When counting proliferative cells, most former studies use a subset of smaller coherent frames to evaluate hot spots. We thus speculated whether our 1-mm2 inflexible hot spot was suitable; especially for thin melanomas. Consequently, we also examined the use of a counting frame assembled from four small 0.25-mm2 frames placed in coherent hot spots. The results of our univariate and multivariate analysis for this technique were similar, though, inferior to the use of one big 1-mm2 hot spot (unpublished observations).

In contrast to single marker studies, immunohistochemical markers of proliferation are often superior to H&E mitotic indices in comparative studies on the same patient cohort.19, 29, 33 Like other investigators,7, 19, 34 we believe that quantification errors are considerably more frequent in indices of H&E than PHH3/MART1 and Ki67/MART1 stains. Apoptotic cells and technical artifacts may be difficult to distinguish from mitoses, and the prophase that comprises a large fraction of the entire mitotic phase19 is undetected; hence, mitotic indices of H&E stains may loose their prognostic impact.

An advantage of our study compared with other studies of PHH3 and Ki67 is the use of immunohistochemical double stains that increase the markers’ specificity in tumor-cell evaluation. This is also a likely explanation for our markedly lower index medians compared with former studies.19, 29, 33 For instance, the median PHH3 index in the Ladstein study of nodular melanomas (median Breslow thickness of 3.6 mm) was 28.7 per mm2 (range, 0–148 per mm2)19 compared with our median of 6 per mm2 (range, 0–43 per mm2); also for nodular melanomas (median Breslow thickness of 2.55 mm).

Although not fully validated, we used AIA for Ki67/MART1 quantification. To justify this, we have quantified all Ki67 indices manually and compared manual and automated Ki67 indices. Indices of AIA tended to be somewhat higher than manual estimates, but their ability to foresee clinical outcome was equal (unpublished observations). We have previously seen this tendency for higher indices in AIA in a study aiming to distinguish melanomas from benign nevi.22

In PHH3, we also used AIA to estimate tumor areas. Usually, we observe no difficulties in such quantification. Unfortunately in this study, the MART1 intensity of our PHH3/MART1 stains varied from very weak to very intense.
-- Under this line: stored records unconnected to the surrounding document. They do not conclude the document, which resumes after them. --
Lemma phase1_bounds (shock : shockType) (rnd : nat -> Q) (ns : list node) :
  Forall (fun n => 0 <= debtRank n /\ debtRank n <= 1) (phase1 shock rnd ns).
Proof.
  apply Forall_lookup. intros k n Hk. rewrite phase1_lookup in Hk.
  destruct (ns !! k) as [m|]; simpl in Hk; [|done].
  inversion Hk; subst. apply initial_status_bounds.
Qed.

Lemma working_copy_id (n : node) : id (working_copy n) = id n.
Proof. done. Qed.

(** Phase 1 and the working copy keep the banks at their positions. *)
Lemma phase1_ids_aligned (shock : shockType) (rnd : nat -> Q)
    (ns : list node) :
  ids_aligned ns -> ids_aligned (phase1 shock rnd (map working_copy ns)).
Proof.
  intros Hal k n Hk. rewrite phase1_lookup, list_lookup_fmap in Hk.
  destruct (ns !! k) as [m|] eqn:Hm; simpl in Hk; [|done].
  inversion Hk; subst.
  rewrite initial_status_id, apply_shock_id, working_copy_id. by apply Hal.
Qed.

Lemma initialRanks_fold_length (l : list node) (acc : list Q) :
  length (fold_left (fun ranks n => <[id n := debtRank n]> ranks) l acc)
  = length acc.
Proof.
  revert acc. induction l as [|n l IH]; intros acc; simpl; [done|].
  by rewrite IH, length_insert.
Qed.

Lemma initialRanks_of_length (ns : list node) :
  length (initialRanks_of ns) = length ns.
Proof.
  unfold initialRanks_of. by rewrite initialRanks_fold_length, length_map.
Qed.

Lemma initialRanks_fold_aligned (pre l : list node) :
  ids_aligned (pre ++ l) ->
  fold_left (fun ranks n => <[id n := debtRank n]> ranks) l
            (map debtRank pre ++ map (fun _ => 0) l)
  = map debtRank (pre ++ l).
Proof.
  revert pre. induction l as [|n l IH]; intros pre Hal; simpl.
  - by rewrite !app_nil_r.
  - assert (id n = length pre) as Hid.
    { apply Hal. by rewrite lookup_app_r, Nat.sub_diag. }
    rewrite Hid.
    replace (<[length pre := debtRank n]>
               (map debtRank pre ++ 0 :: map (fun _ => 0) l))
      with (map debtRank (pre ++ [n]) ++ map (fun _ => 0) l).
    + rewrite IH; [by rewrite <- app_assoc|]. by rewrite <- app_assoc.
    + rewrite map_app, <- app_assoc. simpl.
      rewrite insert_app_r_alt by (rewrite length_map; lia).
      by rewrite length_map, Nat.sub_diag.
Qed.

(** With the banks at their positions, [initialRanks] is the vector of
    the Phase-1 ranks in array order. *)
Lemma initialRanks_of_aligned (ns : list node) :
  ids_aligned ns -> initialRanks_of ns = map debtRank ns.
Proof.
  intros Hal. unfold initialRanks_of.
  by apply (initialRanks_fold_aligned [] ns).
Qed.

(** ** The [while] loop *)

Lemma loop_init_guard (net : network) (shock : shockType) (rnd : nat -> Q) :
  loop_guard (loop_init net shock rnd) = true.
Proof. done. Qed.

(** The loop is a sequence of passes. *)
Lemma phase2_loop_reaches (N : nat) (adj : list (list Q)) (fuel : nat)
    (st st' : loop_state) :
  phase2_loop N adj fuel st = Some st' -> rtc (loop_step N adj) st st'.
Proof.
  revert st. induction fuel as [|fuel IH]; intros st Hrun; simpl in Hrun.
  - inversion Hrun; subst. apply rtc_refl.
  - destruct (loop_guard st) eqn:Hg.
    + apply bind_Some in Hrun as (r & Hr & Hrun).
      eapply rtc_l; [|by apply IH]. by constructor.
    + inversion Hrun; subst. apply rtc_refl.
Qed.

(** With enough fuel for the passes that the cap still allows, the loop
    ends because its guard is false. *)
Lemma phase2_loop_fuel (N : nat) (adj : list (list Q)) (fuel : nat)
    (st st' : loop_state) :
  (MAX_ITERATIONS <= fuel + iterations st)%nat ->
  phase2_loop N adj fuel st = Some st' -> loop_guard st' = false.
Proof.
  revert st. induction fuel as [|fuel IH]; intros st Hfuel Hrun;
    simpl in Hrun.
  - inversion Hrun; subst. unfold loop_guard.
    apply andb_false_iff. right. apply Nat.ltb_ge. lia.
  - destruct (loop_guard st) eqn:Hg.
    + apply bind_Some in Hrun as (r & Hr & Hrun).
      apply IH in Hrun; [done|]. simpl. lia.
    + by inversion Hrun; subst.
Qed.

(** The number of passes never exceeds the cap. *)
Lemma phase2_loop_iterations (N : nat) (adj : list (list Q)) (fuel : nat)
    (st st' : loop_state) :
  (iterations st <= MAX_ITERATIONS)%nat ->
  phase2_loop N adj fuel st = Some st' ->
  (iterations st <= iterations st' /\ iterations st' <= MAX_ITERATIONS)%nat.
Proof.
  revert st. induction fuel as [|fuel IH]; intros st Hit Hrun;
    simpl in Hrun.
  - inversion Hrun; subst. lia.
  - destruct (loop_guard st) eqn:Hg.
    + apply bind_Some in Hrun as (r & Hr & Hrun).
      unfold loop_guard in Hg. apply andb_true_iff in Hg as [_ Hg].
      apply Nat.ltb_lt in Hg.
      apply IH in Hrun; simpl in *; lia.
    + inversion Hrun; subst. lia.
Qed.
The tumor area verified by MART1 (Figure 1b) was thus difficult to quantify in weak MART1 stains (n=11). The area of ROI, which was used instead, is an appropriate substitute; though, somewhat less accurate (Figure 1b). The varying MART1 intensity also meant that the number of PHH3/MART1-positive cells was difficult to quantify by AIA. Thus, PHH3/MART1-positive cells were only counted manually in this study. But we believe that an optimization of our PHH3/MART1 stains will enable an automated quantification of the PHH3 index. However, the immediate need for automated PHH3-index quantification seems smaller than with Ki67 indices because of the relative low number of counting points. In general, all IHC markers as well as the digital image analysis should be optimized, and, if possible, standardized before utilized in large studies, and especially if applied in routine practice.

In conclusion, cellular proliferation was a strong prognostic marker in our consecutive cohort of patients with stage I/II primary cutaneous melanoma. The quantification method was, however, very important for the prognostic value of the individual markers. Proliferation indices of PHH3/MART1 and Ki67/MART1 stains were highly superior to indices of H&E stains, and hot spots were superior to indices of the global tumor areas in all stains; hence, only PHH3/MART1 and Ki67/MART1 positivity in hot spots were independent prognostic markers of both progression-free survival and melanoma-specific death. This was true for the complete cohort and thick melanomas whereas exclusive analyses for thin melanomas are still needed. Given the prognostic impact of tumor-specific proliferation and the potential for automated analysis, PHH3/MART1 and Ki67/MART stains seem to be robust alternatives to conventional mitotic detection by H&E stains in stage I/II melanomas.